=== Required work ===
For the entries that follow, restate word for word the line containing "mb_ID : string;", the line containing "Lemma cand_other k", and every line that lies between them.

=== Recorded data ===
(* ===== verification/SpawnGraph.v ===== *)
(** The family of a session: the graph part of [src/internal/family/family.go].

    Sessions are nodes, and an edge says that one session was forked from another.
    [reachable] and [connected] are breadth-first searches; [Build] collects the
    connected component of a session.  A search is given one round of fuel for every
    node it can enqueue, which is shown to be enough. *)
From S2P Require Import Prelude GoStd Enroll.
Local Open Scope nat_scope.

Inductive GraphRelation := GraphSeed | GraphAncestor | GraphDescendant | GraphCollateral | GraphNone.
#[export] Instance GraphRelation_eq_dec : EqDecision GraphRelation.
Proof. solve_decision. Defined.

Record SpawnEdge := { ed_ParentID : string; ed_ChildID : string; ed_Status : string }.
#[export] Instance SpawnEdge_eq_dec : EqDecision SpawnEdge.
Proof. solve_decision. Defined.

Record Member := {
  mb_ID : string; mb_Title : string; mb_CWD : string; mb_RolloutPath : rollout; mb_Archived : bool;
  mb_GitBranch : string; mb_RelationToSeed : GraphRelation;
}.
Record Report := {
  rp_SeedID : string; rp_Members : list Member; rp_Edges : list SpawnEdge; rp_MissingSessionIDs : list string;
}.
Lemma key_inv_use c used next collisions i : NoDup c -> key_inv c used next collisions -> i ∈ collisions \/ i ∉ c ->
  key_inv c ({[i]} ∪ used) next collisions.
Proof.
  intros Hnd (tried & rest & -> & Hn & Hc & Hr & Ht) Hi. apply list.NoDup_app in Hnd as (_ & Hd & _).
  exists tried, rest. split_and!; [done|done|done| |set_solver]. intros j Hj. apply not_elem_of_union. split; [|by apply Hr].
  intros ->%elem_of_singleton. destruct Hi as [Hi|Hi]; [by apply (Hd i); [apply Hc|]|]. set_solver.
Qed.
Lemma key_inv_advance c used next collisions pre post : key_inv c used next collisions -> drop next c = pre ++ post ->
  key_inv c used (next + length pre) (collisions ++ pre).
Proof.
  intros (tried & rest & -> & <- & Hc & Hr & Ht) Hd. rewrite drop_app_length in Hd. subst rest.
  exists (tried ++ pre), post. rewrite length_app, <- app_assoc. split_and!; [done|done|set_solver..].
Qed.
Lemma key_inv_match c used next collisions pre i post : NoDup c -> key_inv c used next collisions -> drop next c = pre ++ i :: post ->
  key_inv c ({[i]} ∪ used) (S (next + length pre)) (collisions ++ pre).
Proof.
  intros Hnd (tried & rest & -> & <- & Hc & Hr & Ht) Hd. rewrite drop_app_length in Hd. subst rest.
  rewrite (cons_middle i pre post), app_assoc, app_assoc in Hnd. apply list.NoDup_app in Hnd as (_ & Hnd & _).
  exists (tried ++ pre ++ [i]), post. rewrite !length_app, <- !app_assoc. cbn [app length].
  split_and!; [done|lia|set_solver| |set_solver]. intros j Hj. apply not_elem_of_union. split; [|by apply Hr; set_solver].
  intros ->%elem_of_singleton. apply (Hnd i); [set_solver|done].
Qed.

Local Abbreviation C := (candidates_of rs).
Lemma cand_lt k i : i ∈ cand C k -> (i < length rs)%nat.
Proof. intros (r & Hr & _)%candidates_of_ok. by eapply lookup_lt_Some. Qed.
Lemma cand_other k k' i : i ∈ cand C k -> k <> k' -> i ∉ cand C k'.
Proof. intros (r & Hr & Hk)%candidates_of_ok Hne (r' & Hr' & Hk')%candidates_of_ok. congruence. Qed.

(** What is left to count. *)
Definition to_count (la : list bytes) (v : shared_vars) : gmultiset bytes := list_to_set_disj la ∩ avail (sh_used v).
Lemma count_match x la v i : i ∉ sh_used v -> rb !! i = Some x ->
  size (to_count (x :: la) v) = S (size (to_count la (take_index (Some i) v))).
Proof.
  intros Hu Hi. unfold to_count. cbn [sh_used take_index list_to_set_disj]. rewrite (avail_take _ i x Hu Hi).
  replace (_ ∩ _) with ({[+ x +]} ⊎ (list_to_set_disj la ∩ avail ({[i]} ∪ sh_used v))) by multiset_solver.
  by rewrite gmultiset_size_disj_union, gmultiset_size_singleton.
Qed.
Lemma count_no_match x la v : (forall i, i ∉ sh_used v -> rb !! i <> Some x) -> to_count (x :: la) v = to_count la v.
Proof.
  intros H. assert (x ∉ avail (sh_used v)) as Hx by (intros (i & Hu & Hi)%avail_elem; by apply (H i)).
  unfold to_count. cbn [list_to_set_disj]. apply gmultiset_eq. intros y.
  rewrite !multiplicity_intersection, multiplicity_disj_union, multiplicity_singleton. case_decide as Hy; [subst y|lia].
  apply not_elem_of_multiplicity in Hx. lia.
Qed.

Lemma does_shared_loop ls la : Forall2 lok ls la -> forall v s, open_files s -> shared_inv C v ->
  does (shared_loop lf ls rf rs C v) s (fun n => n = sh_shared v + Z.of_nat (size (to_count la v))).
Proof using Hrs.
  intros Hls. induction Hls as [|l x ls la Hl Hls IH]; intros v s Hs Hv; cbn [shared_loop].
  { apply does_ret. unfold to_count. cbn [list_to_set_disj]. rewrite (left_absorb_L ∅ (∩)), gmultiset_size_empty. lia. }
  set (k := key_of l). pose proof (Hv k) as Hk. pose proof Hk as (tried & rest & Hcand & Hn & Hcoll & Hrest & Htried).
  pose proof (proj1 (candidates_of_ok k)) as Hnd.
  eapply does_bind; [apply (does_try_collisions l x Hl); [done|]|].
  { intros i Hi. apply (cand_lt k). rewrite Hcand. apply elem_of_app. left. by apply Hcoll. }
  intros [i|] s1 Hq Hm.
  - destruct Hm as (Hi & Hu & Hx). eapply does_mono; [apply IH; [by eapply open_quiet|]|].
    + intros k'. apply key_inv_use; [apply candidates_of_ok|apply Hv|]. cbn [sh_used sh_next sh_collisions take_index].
      destruct (decide (k = k')) as [<-|Hne]; [by left|right]. apply (cand_other k); [|done]. rewrite Hcand. apply elem_of_app. left. by apply Hcoll.
    + intros n ->. rewrite (count_match x la v i Hu Hx). cbn [sh_shared take_index]. lia.
  - assert (forall i, i ∈ rest -> (i < length rs)%nat) as Hlt by (intros i Hi; apply (cand_lt k); rewrite Hcand; apply elem_of_app; by right).
    fold (cand C k). assert (drop (default 0%nat (sh_next v !! k)) (cand C k) = rest) as Hdrop by (rewrite Hcand, <- Hn; apply drop_app_length).
    rewrite Hdrop. eapply does_bind; [apply (does_try_positions l x Hl); [by eapply open_quiet|done]|].
    intros [[o n'] c'] s2 Hq2 (pre & post & Hrp & Hpre & Hc' & Ho). cbn [fst snd] in *. subst c'.
    rewrite Hrp in Hcand, Hrest, Hdrop. clear Hrp Hlt.
    assert (open_files s2) as Hs2 by (eapply open_quiet; [exact Hq2|]; by eapply open_quiet).
    destruct o as [i|].
    + destruct Ho as (-> & Hx & post' & ->). assert (i ∈ pre ++ i :: post') as Hin by (clear; set_solver). pose proof (Hrest i Hin) as Hu.
      eapply does_mono; [apply IH; [done|]|].
      * intros k'. cbn [sh_used sh_next sh_collisions take_index set_positions]. destruct (decide (k = k')) as [<-|Hne].
        -- rewrite !lookup_insert_eq. cbn [default from_option id]. by eapply key_inv_match.
        -- rewrite !lookup_insert_ne by done. apply key_inv_use; [apply candidates_of_ok|apply Hv|right].
           apply (cand_other k); [|done]. rewrite Hcand. apply elem_of_app. by right.
      * intros n ->. rewrite (count_match x la v i Hu Hx). cbn [sh_shared take_index set_positions]. unfold to_count. cbn [sh_used take_index set_positions]. lia.
    + destruct Ho as (-> & ->). rewrite app_nil_r in *. eapply does_mono; [apply IH; [done|]|].
      * intros k'. cbn [sh_used sh_next sh_collisions take_index set_positions]. destruct (decide (k = k')) as [<-|Hne].
        -- rewrite !lookup_insert_eq. cbn [default from_option id]. eapply key_inv_advance; [exact Hk|]. rewrite Hdrop. by rewrite app_nil_r.
        -- rewrite !lookup_insert_ne by done. apply Hv.
      * intros n ->. rewrite (count_no_match x la v); [done|]. intros i Hu Hx.
        pose proof (same_content_key l x i Hl Hx) as Hi. fold k in Hi. rewrite Hcand in Hi. apply elem_of_app in Hi as [Hi|Hi]; [|by apply (Hpre i)].
        destruct (Htried i Hi) as [?|Hi']; [done|]. by apply (Hm i).
Qed.
#[export] Instance steady_managed : Managed (steady F L w0) (mine L w0) (fun q => ~ F q /\ ~ L q) (fun q => ~ F q /\ ~ L q) L.
Proof using HFL.
  split.
  - apply _.
  - done.
  - intros dir prefix suffix w Hmade Hs. apply wp_syscall; intros fs; [split; [by apply tick_stable|done]|]. unfold wp. simpl.
    case_decide; simpl; [|split; [by apply tick_stable|done]]. split.
    + apply (steady_create (tick w fs)); [by apply tick_stable|apply temporary_name_fresh|].
      apply Hmade. unfold temporary_name. apply prefix_app.
    + intros f tp [= <- <-]. split_and!; [|done..]. right. apply Hs.
  - intros p excl append w Hmade Hs. apply wp_syscall; intros fs; [split; [by apply tick_stable|done]|]. unfold wp. simpl.
    destruct (w_names w !! p) as [n|] eqn:Ep; simpl.
    + destruct excl; simpl; (split; [by apply tick_stable|]); [done|]. intros f [= <-] [?|HL]; [done|]. simpl. by eapply (st_own _ _ _ _ Hs).
    + case_decide; simpl; [|split; [by apply tick_stable|done]]. split.
      * apply (steady_create (tick w fs)); [by apply tick_stable|done|]. destruct Hmade as [[]|?]; [done|]. intros ?%HFL. done.
      * intros f [= <-] _. right. apply Hs.
  - intros f data Hm. unfold file_Write. keeps. by apply steady_Write.
  - intros f size Hm. apply keeps_syscall; [apply _|]. intros w Hw. simpl. unfold update_inode.
    destruct (w_inodes w !! f_ino f) as [i|] eqn:Ei; [|done]. apply steady_set_inode; [done|by eexists|by left].
  - intros f. apply keeps_syscall; [apply _|]. intros w Hw. simpl. destruct (w_inodes w !! f_ino f) as [i|] eqn:Ei; [|done].
    apply steady_set_inode; [done|by eexists|]. right. exists i. split; [done|]. by repeat split.
  - intros p q [HFp HLp] [HFq HLq]. apply keeps_syscall; [apply _|]. intros w Hw. simpl.
    destruct (w_names w !! p) as [n|] eqn:Ep; [|done]. case_decide; [|done]. pose proof Hw as [[a a'] b c d e f z t].
    apply steady_names; [done|..].
    + intros r k [[<- <-]|[_ [_ Hk]%lookup_delete_Some]]%lookup_insert_Some; eauto.
    + intros r Hr. rewrite lookup_insert_ne, lookup_delete_ne by congruence. done.
    + intros r k Hr [[<- <-]|[_ [_ Hk]%lookup_delete_Some]]%lookup_insert_Some; [done|eauto].
    + intros r s k Hr [[<- <-]|[_ [_ Hk]%lookup_delete_Some]]%lookup_insert_Some; [done|].
      intros [[<- <-]|[_ [_ Hk']%lookup_delete_Some]]%lookup_insert_Some; [|by eapply e]. by destruct HLp; eapply e.
    + intros r Hr Hd. assert (r <> p /\ r <> q) by (split; congruence). set_solver.
  - intros p q [HFp HLp] [HFq HLq]. apply keeps_syscall; [apply _|]. intros w Hw. simpl.
    destruct (w_names w !! p) as [n|] eqn:Ep; [|done]. case_decide as Hd; [done|]. case_decide; [|done].
    pose proof Hw as [[a a'] b c d e f z t]. apply steady_names; [done|..].
    + intros r k [[<- <-]|[_ Hk]]%lookup_insert_Some; eauto.
    + intros r Hr. rewrite lookup_insert_ne by congruence. done.
    + intros r k Hr [[<- <-]|[_ Hk]]%lookup_insert_Some; [done|eauto].
    + intros r s k Hr [[<- <-]|[_ Hk]]%lookup_insert_Some; [done|].
      intros [[<- <-]|[_ Hk']]%lookup_insert_Some; [|by eapply e]. by destruct HLp; eapply e.
    + intros r Hr Hdur. assert (r <> q) by congruence. set_solver.
  - intros p [HFp HLp]. apply keeps_syscall; [apply _|]. intros w Hw. simpl. destruct (w_names w !! p) as [n|] eqn:Ep; [|done].
    pose proof Hw as [[a a'] b c d e f z t]. apply steady_names; [done|..].
    + intros r k [_ Hk]%lookup_delete_Some. eauto.
    + intros r Hr. rewrite lookup_delete_ne by congruence. done.
    + intros r k Hr [_ Hk]%lookup_delete_Some. eauto.
    + intros r s k Hr [_ Hk]%lookup_delete_Some [_ Hk']%lookup_delete_Some. by eapply e.
    + intros r Hr Hdur. assert (r <> p) by congruence. set_solver.
  - intros p. apply keeps_syscall; [apply _|]. intros w Hw. simpl. case_decide; simpl; [done|]. case_decide; simpl; [|done].
    apply steady_set_dirs; [done|set_solver].
  - intros p. apply keeps_syscall; [apply _|]. intros w Hw. apply steady_set_dirs; [done|set_solver].
  - intros p. apply keeps_syscall; [apply _|]. intros w Hw. simpl. case_decide; simpl; [|done].
    destruct Hw as [[a a'] b c d e f z t]. split; simpl; auto; [by split|]. intros r Hr Hdur. destruct (t r Hr Hdur); [left; set_solver|by right].
  - intros f. apply keeps_syscall; [apply _|]. intros w Hw. simpl. case_decide; simpl; [done|]. by apply steady_locked.
  - intros f. apply keeps_syscall; [apply _|]. intros w Hw. by apply steady_locked.
Qed.
End Steady.
(* ===== verification/History.v ===== *)
(** The checkpoint history survives: what publication, refreshing, loading and recovery
    ([Publish]) keep, whatever fails. *)
From S2P Require Import Prelude GoStd Effects ObjectReader Manifest View Os Mutation Lease Session StateFile Cow Writer Foreground Compact Store Walk Metadata Checkpoint Publish.
Local Open Scope Z_scope.

(** ** Steps that every managed invariant survives *)

Section Managed.
Context (sha256 : bytes -> bytes) (json_Marshal : SessionState -> result bytes) (json_Unmarshal decode_state : bytes -> result SessionState)
  (json_checkpoint : sessionStateCheckpoint -> result bytes) (decode_checkpoint : bytes -> result sessionStateCheckpoint)
  (json_catalog : sessionStateCatalog -> result bytes) (decode_catalog : bytes -> result sessionStateCatalog)
  (decode_pin : bytes -> result string) (json_manifest : bytes -> result Manifest)
  (LoadSessionDeletion : path -> string -> OS SessionDeletion) (pid : string) (lock_attempts : nat)
  (legacyMigrationJournalData : path -> string -> OS (gset path)) (map_order : gset string -> list string).
Context {J : world -> Prop} {own : nat -> Prop} {may made leased : path -> Prop} `{Managed J own may made leased}.
Context (dir : path).
Local Abbreviation G := (generations_of dir).

Context (Hlock : forall store name, made (String.append name ".lock" :: "locks"%string :: store)).
Lemma keeps_AcquireOperationLockWithin n store name : keeps J (AcquireOperationLockWithin n store name).
Proof using H Hlock. induction n as [|n IH]; cbn [AcquireOperationLockWithin]; keeps; done. Qed.

Context (Hprimary : forall name, String.prefix ".state-primary-" name = true -> may (name :: dir))
  (Hcatalog_temp : forall name, String.prefix ".state-catalog-" name = true -> may (name :: dir))
  (Htemp : forall name, String.prefix ".state-checkpoint-" name = true -> may (name :: G)).

Lemma temporary_prefix w prefix suffix : String.prefix prefix (temporary_name w prefix suffix) = true.
Proof. unfold temporary_name. apply prefix_app. Qed.

Lemma keeps_commitSessionState p data f tp : own (f_ino f) -> may tp -> may p -> keeps J (commitSessionState p data f tp).
Proof.
  intros Ho Htp Hp. unfold commitSessionState. apply keeps_defer; [by apply md_Remove|]. apply keeps_bind; [keeps|].
  intros _. apply keeps_write_synced; [done|]. keeps.
Qed.
Lemma keeps_writeSessionState p st : filepath_Dir p = dir -> may p -> keeps J (writeSessionState json_Marshal p st).
Proof.
  intros Hd Hp w Hw. change (wp (writeSessionState json_Marshal p st) w (fun _ w' => J w')). unfold writeSessionState.
  rewrite wp_bind, wp_lift. destruct (encodeSessionState json_Marshal st); [|done].
  rewrite wp_bind, wp_wrap. eapply wp_mono; [apply md_CreateTemp; [|done]|].
  { rewrite Hd. intros name Hname. by apply md_made, Hprimary. }
  intros [[f tp]|e] w1 [Hw1 Hf]; [|done].
  destruct (Hf f tp eq_refl) as (Ho & _ & ->). apply (wp_kept J); [|done]. apply keeps_commitSessionState; [done| |done].
  rewrite Hd. apply Hprimary, temporary_prefix.
Qed.
Lemma keeps_commitPublishedSessionState p tp st : filepath_Dir p = dir -> may p -> match tp with Some tp => may tp | None => True end ->
  keeps J (commitPublishedSessionState json_Marshal p tp st).
Proof.
  intros Hd Hp Htp. destruct tp as [tp|]; [|by apply keeps_writeSessionState]. cbn [commitPublishedSessionState].
  unfold writeSessionStateWithTemporary. destruct (negb _); [apply keeps_fail|]. apply keeps_bind; [apply keeps_lift|]. intros data.
  intros w Hw. change (wp (let* temporary := wrap "create temporary session state: %w" (os_Create tp true false) in
    commitSessionState p data temporary tp) w (fun _ w' => J w')).
  rewrite wp_bind, wp_wrap. eapply wp_mono; [apply md_Create; [left; by apply md_made|done]|]. intros [f|e] w1 [Hw1 Hf]; [|done].
  apply (wp_kept J); [|done]. apply keeps_commitSessionState; [|done..]. apply (Hf f eq_refl). by left.
Qed.

Lemma keeps_writeImmutableStateCheckpoint name data : made (name :: G) ->
  keeps J (writeImmutableStateCheckpoint dir name data).
Proof.
  intros Hname. unfold writeImmutableStateCheckpoint, ensureStateCheckpointDirectory. apply keeps_bind; [keeps|]. intros _.
  apply keeps_bind; [keeps|]. intros [existing|e]; [keeps|]. destruct (negb _); [keeps|].
  intros w Hw. change (wp (let* (temporary, temporaryPath) :=
      wrap "create temporary session state checkpoint: %w" (os_CreateTemp G ".state-checkpoint-" ".tmp") in
      or_else (link_checkpoint G (name :: G) data temporary temporaryPath) (os_Remove temporaryPath) ;;; sync_dir G) w (fun _ w' => J w')).
  rewrite wp_bind, wp_wrap. eapply wp_mono; [apply md_CreateTemp; [|done]|].
  { intros n Hn. by apply md_made, Htemp. }
  intros [[f tp]|e'] w1 [Hw1 Hf]; [|done].
  destruct (Hf f tp eq_refl) as (Ho & _ & ->). set (tp := temporary_name w ".state-checkpoint-" ".tmp" :: G). assert (may tp) as Htp by (apply Htemp; apply temporary_prefix).
  apply (wp_kept J); [|done]. apply keeps_bind; [|intros _; keeps]. apply keeps_or_else; [|by apply md_Remove].
  unfold link_checkpoint. apply keeps_bind; [keeps|]. intros _. apply keeps_write_synced; [done|]. keeps.
Qed.
Lemma keeps_writeStateCatalog catalog : may (catalog_of dir) -> keeps J (writeStateCatalog json_catalog dir catalog).
Proof.
  intros Hc. unfold writeStateCatalog. apply keeps_bind; [keeps|]. intros data.
  intros w Hw. match goal with |- J (?m w).2 => change (wp m w (fun _ w' => J w')) end.
  rewrite wp_bind, wp_wrap. eapply wp_mono; [apply md_CreateTemp; [|done]|].
  { intros n Hn. by apply md_made, Hcatalog_temp. }
  intros [[f tp]|e'] w1 [Hw1 Hf]; [|done].
  destruct (Hf f tp eq_refl) as (Ho & _ & ->). apply (wp_kept J); [|done]. apply keeps_defer; [apply md_Remove, Hcatalog_temp, temporary_prefix|].
  apply keeps_bind; [keeps|]. intros _. apply keeps_write_synced; [done|]. keeps.
Qed.
End Managed.

(** ** Reading *)

Section Reading.
Context (sha256 : bytes -> bytes) (json_Marshal : SessionState -> result bytes) (json_Unmarshal : bytes -> result SessionState)
  (decode_checkpoint : bytes -> result sessionStateCheckpoint) (decode_catalog : bytes -> result sessionStateCatalog)
  (decode_pin : bytes -> result string) (json_manifest : bytes -> result Manifest)
  (LoadSessionDeletion : path -> string -> OS SessionDeletion).
Context (P : world -> Prop) `{TickStable P}.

=== Answer space ===
  mb_ID : string; mb_Title : string; mb_CWD : string; mb_RolloutPath : rollout; mb_Archived : bool;
  mb_GitBranch : string; mb_RelationToSeed : GraphRelation;
}.
Record Report := {
  rp_SeedID : string; rp_Members : list Member; rp_Edges : list SpawnEdge; rp_MissingSessionIDs : list string;
}.
Lemma key_inv_use c used next collisions i : NoDup c -> key_inv c used next collisions -> i ∈ collisions \/ i ∉ c ->
  key_inv c ({[i]} ∪ used) next collisions.
Proof.
  intros Hnd (tried & rest & -> & Hn & Hc & Hr & Ht) Hi. apply list.NoDup_app in Hnd as (_ & Hd & _).
  exists tried, rest. split_and!; [done|done|done| |set_solver]. intros j Hj. apply not_elem_of_union. split; [|by apply Hr].
  intros ->%elem_of_singleton. destruct Hi as [Hi|Hi]; [by apply (Hd i); [apply Hc|]|]. set_solver.
Qed.
Lemma key_inv_advance c used next collisions pre post : key_inv c used next collisions -> drop next c = pre ++ post ->
  key_inv c used (next + length pre) (collisions ++ pre).
Proof.
  intros (tried & rest & -> & <- & Hc & Hr & Ht) Hd. rewrite drop_app_length in Hd. subst rest.
  exists (tried ++ pre), post. rewrite length_app, <- app_assoc. split_and!; [done|done|set_solver..].
Qed.
Lemma key_inv_match c used next collisions pre i post : NoDup c -> key_inv c used next collisions -> drop next c = pre ++ i :: post ->
  key_inv c ({[i]} ∪ used) (S (next + length pre)) (collisions ++ pre).
Proof.
  intros Hnd (tried & rest & -> & <- & Hc & Hr & Ht) Hd. rewrite drop_app_length in Hd. subst rest.
  rewrite (cons_middle i pre post), app_assoc, app_assoc in Hnd. apply list.NoDup_app in Hnd as (_ & Hnd & _).
  exists (tried ++ pre ++ [i]), post. rewrite !length_app, <- !app_assoc. cbn [app length].
  split_and!; [done|lia|set_solver| |set_solver]. intros j Hj. apply not_elem_of_union. split; [|by apply Hr; set_solver].
  intros ->%elem_of_singleton. apply (Hnd i); [set_solver|done].
Qed.

Local Abbreviation C := (candidates_of rs).
Lemma cand_lt k i : i ∈ cand C k -> (i < length rs)%nat.
Proof. intros (r & Hr & _)%candidates_of_ok. by eapply lookup_lt_Some. Qed.
Lemma cand_other k k' i : i ∈ cand C k -> k <> k' -> i ∉ cand C k'.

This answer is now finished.